The pioneer in cataloging Captured Japanese Maps is University of California, Berkeley. While not scanned at this writing, the library's bibliographic records for many of the map sets have served as a model for other institutions. Keyword search by the Romanized Japanese series title in their UCB Library Catalog.
Library of Congress may have one of the most extensive collection of Japanese imperial maps and charts in the world. It is not clear whether all their holdings have been cataloged. Japanese scholars have visited the library collection to photograph maps and charts to facilitate access back at their home institution in Japan. A few sheets of thousands have been scanned; a possible place to begin online viewing may be here. Cataloged records may be retrieved through an advanced search in their online catalog. The Geography and Map Division is creating a list of their holdings and interested researchers may contact Setsuko Means at smea [at] loc.gov.

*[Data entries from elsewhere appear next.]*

(* ===== verification/Router.v ===== *)
(** * MatchingEngineRouter (common/engine/matching_engine_router.hpp)

    One engine per listed instrument, dispatched by ticker. *)

From S2P Require Import Prelude Interfaces CoreTypes Seqlock FlatMap MatchingEngine BookSpec EngineRefinement EngineSpec EngineInvariant EngineIndex Concrete EngineTheorems.

Local Open Scope Z_scope.

Record MatchingEngineRouter (Index : Type) := mkRouter {
  engines_ : list (MatchingEngine Index);
}.
Arguments mkRouter {Index} _.
Arguments engines_ {Index} _.

Section Router.
Context {Ticker : Type} `{!TickerType Ticker} {Index : Type} `{!OrderIndexType Index}.
Implicit Types (r : MatchingEngineRouter Index) (t : Ticker).

(** std::ranges::find as a distance from the beginning: the length if absent. *)
Fixpoint find_index (l : list Ticker) t : nat :=
  match l with
  | [] => O
  | t' :: l' => if decide (t' = t) then O else S (find_index l' t)
  end.

Definition TickerIndex t : nat := find_index INSTRUMENTS t.

(** std::array<MatchingEngine, INSTRUMENTS.size()> *)
Definition router_init : MatchingEngineRouter Index :=
  mkRouter (replicate (length (INSTRUMENTS (Ticker:=Ticker))) engine_init).

(** engines_[index]; an index that is out of bounds is undefined behaviour. *)
Definition engine_at r (index : nat) : Outcome (MatchingEngine Index) :=
  match engines_ r !! index with Some e => Ok e | None => Undefined end.

Definition router_OnOrderAdd {H} (onTrade : Trade Ticker → H → Outcome H)
    (order : OrderAdd Ticker) r (h : H) : Outcome (MatchingEngineRouter Index * H) :=
  let index := TickerIndex (oa_ticker_ order) in
  if (index <? length (engines_ r))%nat then
    e ← engine_at r index;
    '(e, h) ← OnOrderAdd onTrade order e h;
    Ok (mkRouter (<[index := e]> (engines_ r)), h)
  else Ok (r, h).
(* ===== verification/Instruments.v ===== *)
(** * Instruments (common/engine/instruments.hpp)

    An instrument bought at a price, and its profit at another; the exchange itself does
    not use the class. *)

From Stdlib Require Import Strings.Byte Strings.String QArith.
From stdpp Require Import pretty.
From S2P Require Import Prelude Interfaces Double CoreTypes User Accounting Concrete.

Local Open Scope Z_scope.

Record Instrument (Ticker : Type) := mkInstrument {
  it_price_ : Price;
  it_ticker_ : Ticker;
}.
Arguments mkInstrument {Ticker} _ _.
Arguments it_price_ {Ticker} _.
Arguments it_ticker_ {Ticker} _.

(** operator<< of a StrongType over std::int64_t: the number in decimal. *)
Definition st_print {Tag} (t : StrongType Z Tag) : list byte :=
  list_byte_of_string (pretty (value t)).

Section InstrumentOps.
Context {Ticker : Type} `{!TickerType Ticker}.
Implicit Types (i : Instrument Ticker).

Definition Instrument_new (ticker : Ticker) (price : Price) : Instrument Ticker :=
  mkInstrument price ticker.

(** operator<< *)
Definition print_instrument i : list byte :=
  ss_data (it_ticker_ i) ++ [x09] ++ st_print (it_price_ i).

Definition CalcPnl (spot : Price) i : Outcome Price := st_sub spot (it_price_ i).
End InstrumentOps.

Section InstrumentFacts.
Context {Ticker : Type} `{!TickerType Ticker} `{!TickerLaws Ticker}.
Implicit Types (i : Instrument Ticker).

(** The profit is the difference of the prices, unless that overflows. *)
Lemma CalcPnl_spec spot i :
  CalcPnl spot i = (if i64b (value spot - value (it_price_ i))
                    then Ok (Strong (value spot - value (it_price_ i))) else Undefined).
Proof. unfold CalcPnl, st_sub. cbn. unfold i64_sub, i64_result. by destruct (i64b _). Qed.

(** What is gained in one direction is lost in the other. *)
Lemma CalcPnl_opposite (t : Ticker) p q pnl : CalcPnl q (Instrument_new t p) = Ok pnl → value pnl ≠ i64_min →
  ∃ loss, CalcPnl p (Instrument_new t q) = Ok loss ∧ st_neg pnl = Ok loss.
Proof.
  rewrite !CalcPnl_spec. cbn [it_price_ Instrument_new]. unfold st_neg. cbn.
  unfold i64_neg, i64_result. destruct (i64b (value q - value p)) eqn:E1; [|done].
  intros [= <-]. cbn [value]. intros Hm. apply i64b_spec in E1.
  assert (- (value q - value p) = value p - value q) as -> by lia.
  assert (i64b (value p - value q) = true) as ->
    by (apply i64b_spec; unfold is_i64, i64_min, i64_max in *; lia). eauto.
Qed.

(** Two instruments print alike only if they are the same, as long as tickers hold no
    tab. *)
Lemma list_byte_of_string_inj s1 s2 : list_byte_of_string s1 = list_byte_of_string s2 → s1 = s2.
Proof.
  intros E. by rewrite <-(string_of_list_byte_of_string s1), E, string_of_list_byte_of_string.
Qed.

Lemma app_sep_inj {A} (c : A) (l1 l2 r1 r2 : list A) : c ∉ l1 → c ∉ l2 →
  l1 ++ [c] ++ r1 = l2 ++ [c] ++ r2 → l1 = l2 ∧ r1 = r2.
Proof.
  revert l2. induction l1 as [|x l1 IH]; intros [|y l2]; cbn; intros H1 H2 E; simplify_eq.
  - done.
  - by destruct H2; left.
  - by destruct H1; left.
  - rewrite not_elem_of_cons in H1, H2. destruct H1 as [_ H1], H2 as [_ H2].
    by destruct (IH l2 H1 H2 ltac:(done)) as [-> ->].
Qed.

Lemma print_instrument_inj i1 i2 : x09 ∉ ss_data (it_ticker_ i1) → x09 ∉ ss_data (it_ticker_ i2) →
  print_instrument i1 = print_instrument i2 → i1 = i2.
Proof.
  destruct i1 as [[p1] t1], i2 as [[p2] t2]. cbn. intros H1 H2 [E1 E2]%app_sep_inj; [|done..].
  apply ss_data_inj in E1. apply list_byte_of_string_inj in E2. apply (inj pretty) in E2. cbn in E1, E2.
  by subst.
Qed.

(** Buying at the instrument's price and selling at the spot realises its profit on
    every unit, in exact arithmetic. *)
Lemma CalcPnl_is_realized spot i pnl v : 0 < value v → is_i64 (value v) → CalcPnl spot i = Ok pnl →
  ∃ h1 h2 : Holding Q, fill_holding Buy (it_price_ i) v holding_init = Ok h1 ∧
    fill_holding Sell spot v h1 = Ok h2 ∧ value (hd_volume_ h2) = 0 ∧
    (value (hd_realizedPnl_ h2) == inject_Z (value v) * usd pnl)%Q.
Proof.
  rewrite CalcPnl_spec. destruct (i64b _); [|done]. intros Hv Hi [= <-].
  assert (fill_fits Buy v (holding_init (D:=Q))) as H1 by (split_and!; cbn; (done || i64)).
  pose proof (fill_holding_Ok Buy (it_price_ i) v (holding_init (D:=Q)) H1) as E1. cbn zeta in E1.
  match type of E1 with _ = Ok ?h => remember h as h1 eqn:Eh1; clear Eh1 end.
  destruct (fill_net_cash _ _ _ _ _ H1 E1) as [V1 N1].
  change (value (hd_volume_ h1) = 0 + value v) in V1.
  assert (fill_fits Sell v h1) as H2
    by (unfold fill_fits; rewrite V1; cbn [delta]; clear -Hv Hi; split_and!; (done || i64)).
  pose proof (fill_holding_Ok Sell spot v h1 H2) as E2. cbn zeta in E2.
  match type of E2 with _ = Ok ?h => remember h as h2 eqn:Eh2; clear Eh2 end.
  destruct (fill_net_cash _ _ _ _ _ H2 E2) as [V2 N2]. cbn [delta] in V2.
  exists h1, h2. split; [exact E1|]. split; [exact E2|]. assert (value (hd_volume_ h2) = 0) as V by lia.
  split; [done|].
  assert (value (hd_realizedPnl_ h2) == net_cash h2)%Q as HN
    by (unfold net_cash; rewrite V; ring).
  rewrite HN, N2, N1. unfold net_cash.
  cbn [delta holding_init hd_realizedPnl_ hd_volume_ hd_avgCost_ value d_of_Z exact_ops].
  unfold usd. cbn. unfold Qdiv, Zminus. rewrite inject_Z_plus, !inject_Z_opp. ring.
Qed.
End InstrumentFacts.

(** The example of tests/instruments_test.cpp, in double precision. *)
Example equity_pnl :
  let price (usd : Z) := ok_or (Strong 0) (ToPrice (Strong (d_of_Z usd : binary64))) in
  CalcPnl (price 105) (Instrument_new AAPL (price 100)) = Ok (price 5) ∧
  string_of_list_byte (st_print (price 5)) = "5000000"%string.
Proof. vm_compute. split; reflexivity. Qed.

Stanford University Libraries has scanned over 11,000 sheets of some 120 Gaihōzu map sets, making them available through their interactive index maps. There are different options for downloading. See their Gaihozu: Japanese Imperial Maps guide for more information.
Clark University has a finding aid to their holdings of some 10,000 sheets which can be found in their library catalog here.
The University of Connecticut has scanned their collection of Japanese military maps of Sakhalin here http://archives.lib.uconn.edu/islandora/object/20002%3ASakhalin?display=grid
There are many other American academic libraries holding Captured Japanese Maps--beneficiaries of an appreciative Army Map Service following World War II which established a program for distributing surplus military maps. (Hence, the AMS serial number stamped on sheets in the lower right corner.) From the initial 45 member depository libraries to 150, only 43 received captured Japanese and German maps according to a former Defense Mapping Agency staff member. (Nicoletti, Frank T. "US Army Topographic Command College Depository Program." Special Libraries Association Geography and Map Division Bulletin 86 (1971): 2-3.) Alternatively, details may be available from the National Archives which has a record box of the captured map distribution: NARA RG 226, Stack 190 5/30/7, Box #229.
The National Library of Australia has digitized their collection of most if not all of their Japanese imperial maps. The scanned maps are viewable in their TROVE digital repository. Search in Japanese or by the Romanized Japanese series title. Cataloged-only maps may be searched in the NLA online catalog.
For primary resources about Japanese imperial maps in our library here at Hamilton, there is the four-volume Gaihō sokuryō enkakushi (外邦測量沿革史).